Clusters of epidemiologically linked HIV-1 infections in the United Kingdom involving recently introduced strains. Epidemiologically linked infections were identified by statistically significant (P < 0.01) clustering of sequences sampled in the United Kingdom (UK) relative to globally sampled sequences in phylogenies representative of characterized diversity among the HIV-1 strains involved (East African subtype A [97 sequences] and West African/Iberian subtype G [56 sequences]). These clusters are shown in the phylogeny above with a representative set of globally sampled sequences. Bootstrap support for clusters was >70%. Filled circles indicate sequences from the United Kingdom. Globally sampled reference sequences are labeled according to subtype and country of sampling. The estimated date of the most recent common ancestor (MRCA) is shown for each cluster.

Two of the three clusters were comprised of sequences belonging to the Kenyan strain of subtype A (n = 9, 12). In these clusters, >70% of infected individuals were Caucasian and > 50% were from the United Kingdom, providing further indication that at least some of the infections had been acquired locally. Additionally, the documented of exposure risk in >90% of these cases was sex between men, which also suggests domestic transmission; for the vast majority of subtype A infections acquired in Africa, the probable means of exposure is reported as heterosexual sex (6).

The third cluster was comprised of 12 subtype G sequences obtained from individuals of either Portuguese or Angolan origin, half of whom were intravenous drug users. Although local transmission cannot be ruled out, the demographic data in this case suggested that clustering could reflect biased import, possibly via a network of intravenous drug users in the United Kingdom sharing a connection with Portugal.

Coalescent analysis indicated that all three clusters were established approximately 12 to 20 years ago (Fig. 2). This compares with estimates of ∼30 years for the established subtype B lineages in the United Kingdom (18).

DISCUSSION

It is important to monitor the emerging genetic diversity of HIV-1, not only because it has implications for vaccine development, diagnosis, screening of blood products, and the selection of optimal treatment regimens but also because it will facilitate epidemiological investigation of transmission patterns and help define strategies for preventing the spread of infection (3, 5, 15, 16, 18, 25). The distribution of HIV-1 genetic diversity with respect to epidemiological factors such as risk group and geographic location is highly dynamic; novel genetic diversity is continually being generated through mutation and recombination, and travel and migration promote the transfer of diverse viral strains between populations, often across large distances (19, 26, 37). The speed at which genetic diversity is generated by HIV-1 presents a challenge to standard phylogenetic classification systems, as reflected in the growing number of unclassifiable and complex recombinant sequences being reported (13, 34-36, 38, 44), the proliferation of “sub-subtype” nomenclature (11, 23, 39, 45), and accumulating evidence that at least some of the established groupings are artifacts of sampling (1, 2, 10).
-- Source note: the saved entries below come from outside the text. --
Definition effect B (c : cmd B) : B → tree → tree → Prop :=
  match c in cmd B return B → tree → tree → Prop with
  | LockMachine _ | CloseLock | LookPath | MakeRoot _ | Open _ | CloseFile => λ _ t t', t' = t
  | Clock => λ r t t', t' = t ∧ r = clock t
  | IsRunning id => λ r t t', t' = t ∧ r = bool_decide (id ∈ running t)
  | NewUUID => λ u t t', t' = t ∧ uuid_form u ∧ unused u t
  | ReadManifest id => λ r t t', t' = t ∧ ∀ data, r = inl data → manifests t !! id = Some data
  | ListManifests => λ r t t', t' = t ∧ ∀ l, r = inl l → l ≡ₚ elements (dom (manifests t))
  | WriteManifest id data => λ r t t', let wrote := with_manifests <[id := data]> t in
      match r with None => t' = wrote | Some _ => t' = t ∨ t' = wrote end
  | RemoveManifest id => λ r t t', let removed := with_manifests (delete id) t in
      match r with None => t' = removed | Some _ => t' = t ∨ t' = removed end
  | ReadDir d => λ r t t', t' = t ∧
      match r with
      | inl l => ∃ f, folders t !! d = Some f ∧ entries_of (dom f) false l
      | inr None => folders t !! d = None
      | inr (Some _) => True
      end
  | ReadRoot id => λ r t t', t' = t ∧
      match r with
      | inl l => NoDup l.*1 ∧ ∀ n, (n, true) ∈ l ↔ is_Some (folders t !! BackupDir id n)
      | inr None => ∀ n, folders t !! BackupDir id n = None
      | inr (Some _) => True
      end
  | IsMissing d => λ r t t', t' = t ∧ (r = true → folders t !! d = None)
  | MakeDir d => λ r t t',
      let made := match folders t !! d with Some _ => t | None => with_folders <[d := ∅]> t end in
      match r with None => t' = made | Some _ => t' = t ∨ t' = made end
  | MkdirTemp p => λ r t t',
      match r with
      | inl d => ∃ s, d = temporary p s ∧ folders t !! d = None ∧ t' = with_folders <[d := ∅]> t
      | inr _ => t' = t
      end
  | CreateFile d name => λ r t t', match r with None => t' = put d name "" t | Some _ => t' = t ∨ t' = put d name "" t end
  | Copy s d name => λ r t t',
      match r with
      | None => ∃ data, content s t = Some data ∧ t' = put d name data t
      | Some _ => t' = t ∨ ∃ data, t' = put d name data t
      end
  | ReadFile d name => λ r t t', t' = t ∧ ∀ data, r = inl data → content (FileOf d name) t = Some data
  | WriteFile d name data => λ r t t', match r with None => t' = put d name data t | Some _ => t' = t ∨ ∃ data, t' = put d name data t end
  | Info _ _ => λ _ t t', t' = t
  | Rename from to => λ r t t',
      match r with
      | None => ∃ f, folders t !! from = Some f ∧ (folders t !! to = None ∨ folders t !! to = Some ∅) ∧
                     t' = with_folders (λ m, <[to := f]> (delete from m)) t
      | Some _ => t' = t
      end
  | RemoveAll d => λ r t t',
      match r with
      | None => t' = with_folders (delete d) t
      | Some _ => t' = with_folders (delete d) t ∨ ∃ P : string * string → Prop, ∃ _ : ∀ x, Decision (P x), t' = with_folders (alter (filter P) d) t
      end
  | Convert id name d => λ r t t',
      match r with
      | None => ∃ image data, disk t id name = Some image ∧ shows data = shows image ∧ t' = put d name data t
      | Some _ => t' = t ∨ ∃ data, t' = put d name data t
      end
  | BackupDisks id names d => λ r t t', ∃ new : folder, t' = with_folders (alter (union new) d) t ∧
      match r with
      | inl _ => dom new = list_to_set names ∧ ∀ n, n ∈ names → is_Some (disk t id n) ∧ shows <$> new !! n = shows <$> disk t id n
      | inr _ => dom new ⊆ list_to_set names
      end
  | Range X => λ l t t', t' = t ∧ l ≡ₚ elements X
  end.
In this analysis, we develop a pragmatic approach to the classification of HIV-1 genetic diversity that is tailored to the purposes of epidemiological surveillance. Annotated complete-genome sequences were used to derive groupings focused on representing shared geographic associations among closely related strains, rather than attempting to definitively represent evolutionary relationships. This classification is unique in that it is robust to the effects of recombination. Although it was essential that complete genomes were used for the initial characterization of global diversity (as only complete or nearly complete sequences can definitively discriminate monophyletic lineages in a population that is continuously being intermixed by recombination), reconstruction of phylogenies using subgenomic regions demonstrated that all groups defined by complete-genome analysis could be recovered using only these regions and the principles that we apply (Fig. 1). Thus, subgenomic fragments could be assigned to recombinant strains. Of course, when assigning subgenomic sequences to strains in this way, we could not rule out the possibility that certain of the sequences were misclassified due to uncharacterized recombination in the parts of the genome that were not analyzed. However, this would not invalidate the epidemiological information that we aim to infer, as robust genetic relatedness between strains, even in a subgenomic fragment, implies an epidemiological link. Furthermore, providing that prevalent recombinant viruses continue to be reported and fully sequenced with regularity, such cases will be relatively rare and unlikely to qualitatively affect our conclusions.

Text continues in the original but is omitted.